Elegant way to refer to files in data science project

Elegant way to refer to files in data science project - python

I have spent few recent days to learn how to structure data science project to keep it simple, reusable and pythonic. Sticking to this guideline I have created my_project. You can see it's structure below.
├── README.md
├── data
│ ├── processed <-- data files
│ └── raw
├── notebooks
| └── notebook_1
├── setup.py
|
├── settings.py <-- settings file
└── src
├── __init__.py
│
└── data
└── get_data.py <-- script
I defined a function that loads data from .data/processed. I want to use this function in other scripts and also in jupyter notebooks located in .notebooks.
def data_sample(code=None):
df = pd.read_parquet('../../data/processed/my_data')
if not code:
code = random.choice(df.code.unique())
df = df[df.code == code].sort_values('Date')
return df
Obviously this function won't work anywhere unless I run it directly in the script where it is defined.
My idea was to create settings.py where I'd declare:
from os.path import join, dirname
DATA_DIR = join(dirname(__file__), 'data', 'processed')
So now I can write:
from my_project import settings
import os
def data_sample(code=None):
file_path = os.path.join(settings.DATA_DIR, 'my_data')
df = pd.read_parquet(file_path)
if not code:
code = random.choice(df.code.unique())
df = df[df.code == code].sort_values('Date')
return df
Questions:
Is this common practice to refer to files in this way? settings.DATA_DIR looks kinda ugly.
Is this at all how settings.py should be used? And should it be placed in this directory? I have seen it in different spot in this repo under .samr/settings.py
I understand that there might not be 'one right answer', I just try to find logical, elegant way of handling these things.
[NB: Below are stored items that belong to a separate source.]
(** * MRAM SPI driver (mram.h / mram.c): model and verification

    The driver talks to the chip only through two caller-supplied function
    pointers (a pin write and a full-duplex byte exchange) and through
    [usleep].  It is embedded here as a tree of such calls: every call the C
    code makes is a node, and the value the callee returns selects the
    continuation.  Running a tree against arbitrary implementations of the
    callees yields the C function's result together with the trace of the
    calls that were made. *)

From Stdlib Require Import ZArith List Bool Lia.
Import ListNotations.
Local Open Scope Z_scope.

(** ** Constants of mram.h *)

Definition MRAM_GPIO_LOW : Z := 0.
Definition MRAM_GPIO_HIGH : Z := 1.

Definition MRAM_SIZE_BYTES : Z := 512 * 1024.
Definition MRAM_MAX_ADDRESS : Z := MRAM_SIZE_BYTES - 1.
Definition MRAM_ADDRESS_MASK : Z := 0x7FFFF.

Definition MRAM_TRDP_US : Z := 400.
Definition MRAM_TDP_US : Z := 100.

Definition MRAM_STATUS_WEL : Z := Z.shiftl 1 1.
Definition MRAM_STATUS_BP0 : Z := Z.shiftl 1 2.
Definition MRAM_STATUS_BP1 : Z := Z.shiftl 1 3.
Definition MRAM_STATUS_WPEN : Z := Z.shiftl 1 7.

Definition MRAM_CMD_WREN : Z := 0x06.
Definition MRAM_CMD_WRDI : Z := 0x04.
Definition MRAM_CMD_RDSR : Z := 0x05.
Definition MRAM_CMD_WRSR : Z := 0x01.
Definition MRAM_CMD_READ : Z := 0x03.
Definition MRAM_CMD_WRITE : Z := 0x02.
Definition MRAM_CMD_SLEEP : Z := 0xB9.
Definition MRAM_CMD_WAKE : Z := 0xAB.

(** ** Data model *)

(** A function pointer is its address; [NULLFN] is the null pointer. *)
Definition fnptr : Type := Z.
Definition NULLFN : fnptr := 0.

(** [struct mram]. *)
Record mram : Type := mk_mram {
  gpio_write : fnptr;
  spi_transfer : fnptr;
  cs_pin : Z
}.

(** A pointer argument is [None] when it is NULL and [Some x] when it points
    to an object whose current contents are [x].  An array object is the list
    of its bytes, so its length is the size it was allocated with. *)
Definition mram_ptr : Type := option mram.

(** ** Programs: trees of capability calls *)

Inductive prog (A : Type) : Type :=
| Ret (a : A)
    (* the C function returns *)
| Undef
    (* undefined behaviour in the driver's own code: an array access out of
       bounds, an array of size zero, a shift that overflows *)
| Gpio (f : fnptr) (pin value : Z) (k : bool -> prog A)
    (* [f(pin, value)], a call through [mram->gpio_write] *)
| Spi (f : fnptr) (tx : list Z) (rx : option nat) (len : Z)
      (k : bool -> list Z -> prog A)
    (* [f(tx, rx, len)], a call through [mram->spi_transfer]: [tx] is the
       array object passed as outbound buffer, [rx] the size of the inbound
       array ([None] for NULL), [len] the number of bytes asked for.  The
       continuation is given the callee's return value and the contents of
       the inbound array after the call. *)
| Usleep (us : Z) (k : prog A).
    (* [usleep(us)] *)

Arguments Ret {A} a.
Arguments Undef {A}.
Arguments Gpio {A} f pin value k.
Arguments Spi {A} f tx rx len k.
Arguments Usleep {A} us k.

Fixpoint bind {A B : Type} (p : prog A) (g : A -> prog B) : prog B :=
  match p with
  | Ret a => g a
  | Undef => Undef
  | Gpio f pin value k => Gpio f pin value (fun ok => bind (k ok) g)
  | Spi f tx rx len k => Spi f tx rx len (fun ok rxd => bind (k ok rxd) g)
  | Usleep us k => Usleep us (bind k g)
  end.

Notation "x <- p ;; q" := (bind p (fun x => q))
  (at level 61, p at next level, right associativity).
Notation "' pat <- p ;; q" := (bind p (fun x => match x with pat => q end))
  (at level 61, pat pattern, p at next level, right associativity).

Definition call_gpio (f : fnptr) (pin value : Z) : prog bool :=
  Gpio f pin value (fun ok => Ret ok).

Definition call_spi (f : fnptr) (tx : list Z) (rx : option nat) (len : Z)
  : prog (bool * list Z) :=
  Spi f tx rx len (fun ok rxd => Ret (ok, rxd)).

Definition call_usleep (us : Z) : prog unit := Usleep us (Ret tt).

(** Lifting of a partial operation: where it has no value the program is
    undefined. *)
Definition defined {A : Type} (o : option A) : prog A :=
  match o with Some a => Ret a | None => Undef end.

Notation "x <-? o ;; q" :=
  (match o with Some x => q | None => None end)
  (at level 61, o at next level, right associativity).

(** ** Arrays *)

(** [a[i]] as an rvalue. *)
Definition load (a : list Z) (i : Z) : option Z :=
  if (0 <=? i) && (i <? Z.of_nat (length a)) then nth_error a (Z.to_nat i)
  else None.

Fixpoint set_nth (a : list Z) (n : nat) (v : Z) : list Z :=
  match a, n with
  | [], _ => []
  | _ :: t, O => v :: t
  | x :: t, S n' => x :: set_nth t n' v
  end.

(** [a[i] = v]. *)
Definition store (a : list Z) (i : Z) (v : Z) : option (list Z) :=
  if (0 <=? i) && (i <? Z.of_nat (length a)) then Some (set_nth a (Z.to_nat i) v)
  else None.

(** The local inbound array of [n] bytes as the driver reads it after the
    exchange, [rxd] being its contents. *)
Definition received (n : nat) (rxd : list Z) : list Z := firstn n rxd.

(** The contents of an inbound array of [n] bytes, declared without
    initialiser, after the callee stored the bytes [stored] through it: a
    position the callee left untouched holds whatever the array held
    before, an indeterminate byte given by [uninit]. *)
Definition inbound (n : nat) (stored : list Z) (uninit : nat -> Z) : list Z :=
  firstn n stored ++ map uninit (seq (length stored) (n - length stored)).

(** [for (size_t i = 0; i < len; i++) dst[i + doff] = src[i + soff];]
    run for the [n] iterations that remain from index [i]. *)
Fixpoint copy_loop (n : nat) (i : Z) (src : list Z) (soff : Z)
         (dst : list Z) (doff : Z) : option (list Z) :=
  match n with
  | O => Some dst
  | S n' =>
      match load src (i + soff) with
      | None => None
      | Some v =>
          match store dst (i + doff) v with
          | None => None
          | Some dst' => copy_loop n' (i + 1) src soff dst' doff
          end
      end
  end.

Section Driver.

(** Width of [size_t] in bits (32 or 64 on the targets that have
    [usleep]).  [uint32_t + size_t] is computed in [size_t]. *)
Variable SIZE_BITS : Z.

Definition size_wrap (x : Z) : Z := x mod 2 ^ SIZE_BITS.

(** A variable-length array [uint8_t a[n]]: [n] must be positive. *)
Definition vla (n : Z) : option (list Z) :=
  if 0 <? n then Some (repeat 0 (Z.to_nat n)) else None.

(** ** mram.c *)

Definition mram_transfer_byte (mram : mram_ptr) (tx_byte : Z) (rx_byte : bool)
  : prog (bool * option Z) :=
  match mram with
  | None => Ret (false, None)
  | Some m =>
      let tx_buf := [tx_byte] in
      '(ok, rxd) <- call_spi (spi_transfer m) tx_buf
                      (if rx_byte then Some 1%nat else None) 1 ;;
      if negb ok then Ret (false, None)
      else if rx_byte then
        v <- defined (load (received 1 rxd) 0) ;;
        Ret (true, Some v)
      else Ret (true, None)
  end.

Definition mram_write_enable (mram : mram_ptr) : prog bool :=
  match mram with
  | None => Ret false
  | Some m =>
      ok <- call_gpio (gpio_write m) (cs_pin m) MRAM_GPIO_LOW ;;
      if negb ok then Ret false else
      '(ok, _) <- mram_transfer_byte mram MRAM_CMD_WREN false ;;
      if negb ok then Ret false else
      ok <- call_gpio (gpio_write m) (cs_pin m) MRAM_GPIO_HIGH ;;
      if negb ok then Ret false else
      Ret true
  end.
I'm maintaining a economics data project based on DataDriven Cookiecutter, which I feel is a great template.
Separating you data folders and code seems as an advantage to me, allowing to treat your work as directed flow of tranformations (a 'DAG'), starting with immutable intiial data, and going to interim and final results.
Initially, I reviewed pkg_resources, but declined using it (long syntax and short of understanding cretaing a package) in favour of own helper functions/classes that navigate through directory.
Essentially, the helpers do two things
1. Persist project root folder and some other paths in constansts:
# shorter version
ROOT = Path(__file__).parents[3]
# longer version
def find_repo_root():
"""Returns root folder for repository.
Current file is assumed to be:
<repo_root>/src/kep/helper/<this file>.py
"""
levels_up = 3
return Path(__file__).parents[levels_up]
ROOT = find_repo_root()
DATA_FOLDER = ROOT / 'data'
UNPACK_RAR_EXE = str(ROOT / 'bin' / 'UnRAR.exe')
XL_PATH = str(ROOT / 'output' / 'kep.xlsx')
This is similar to what you do with DATA_DIR. A possible weak point is that here I
manually hardcode the relative location of helper file in relation to project root. If the helper file location is moved, this needs to be adjusted. But hey, this the same way it is done in Django.
2. Allow access to specific data in raw, interim and processed folders.
This can be a simple function returning a full path by a filename in a folder, for example:
def interim(filename):
"""Return path for *filename* in 'data/interim folder'."""
return str(ROOT / 'data' / 'interim' / filename)
In my project I have year-month subfolders for interim and processed directories and I address data by year, month and sometimes frequency. For this data structure I have
InterimCSV and ProcessedCSV classes that give reference specific paths, like:
from . helper import ProcessedCSV, InterimCSV
# somewhere in code
csv_text = InterimCSV(self.year, self.month).text()
# later in code
path = ProcessedCSV(2018,4).path(freq='q')
The code for helper is here. Additionally the classes create subfolders if they are not present (I want this for unittest in temp directory), and there are methods for checking files exist and for reading their contents.
In your example, you can easily have root directory fixed in setting.py,
but I think you can go a step forward with abstracting your data.
Currently data_sample() mixes file access and data transformations, not a great sign, and also uses a global name, another bad sign for a function. I suggest you may consider following:
# keep this in setting.py
def processed(filename):
return os.path.join(DATA_DIR, filename)
# this works on a dataframe - your argument is a dataframe,
# and you return a dataframe
def transform_sample(df: pd.DataFrame, code=None) -> pd.DataFrame:
# FIXME: what is `code`?
if not code:
code = random.choice(df.code.unique())
return df[df.code == code].sort_values('Date')
# make a small but elegant pipeline of data transfomation
file_path = processed('my_data')
df0 = pd.read_parquet(file_path)
df = transform_sample(df0)

As long as you are not committing lots of data and you make clear the difference between snapshots of the uncontrolled outside world and your own derived data (code + raw) == state. It is sometimes useful to use append-only-ish raw and think about symlinking steps like raw/interesting_source/2018.csv.gz -> raw_appendonly/interesting_source/2018.csv.gz.20180401T12:34:01 or some similar pattern to establish a "use latest" input structure. Try to clearly separate config settings (my_project/__init__.py, config.py, settings.py or whatever) that might need to be changed depending on env (imagine swapping out fs for blobstore or whatever). setup.py is usually at the top level my_project/setup.py and anything related to runnable stuff (not docs, examples not sure) in my_project/my_project. Define one _mydir = os.path.dirname(os.path.realpath(__file__)) in one place (config.py) and rely on that to avoid refactoring pain.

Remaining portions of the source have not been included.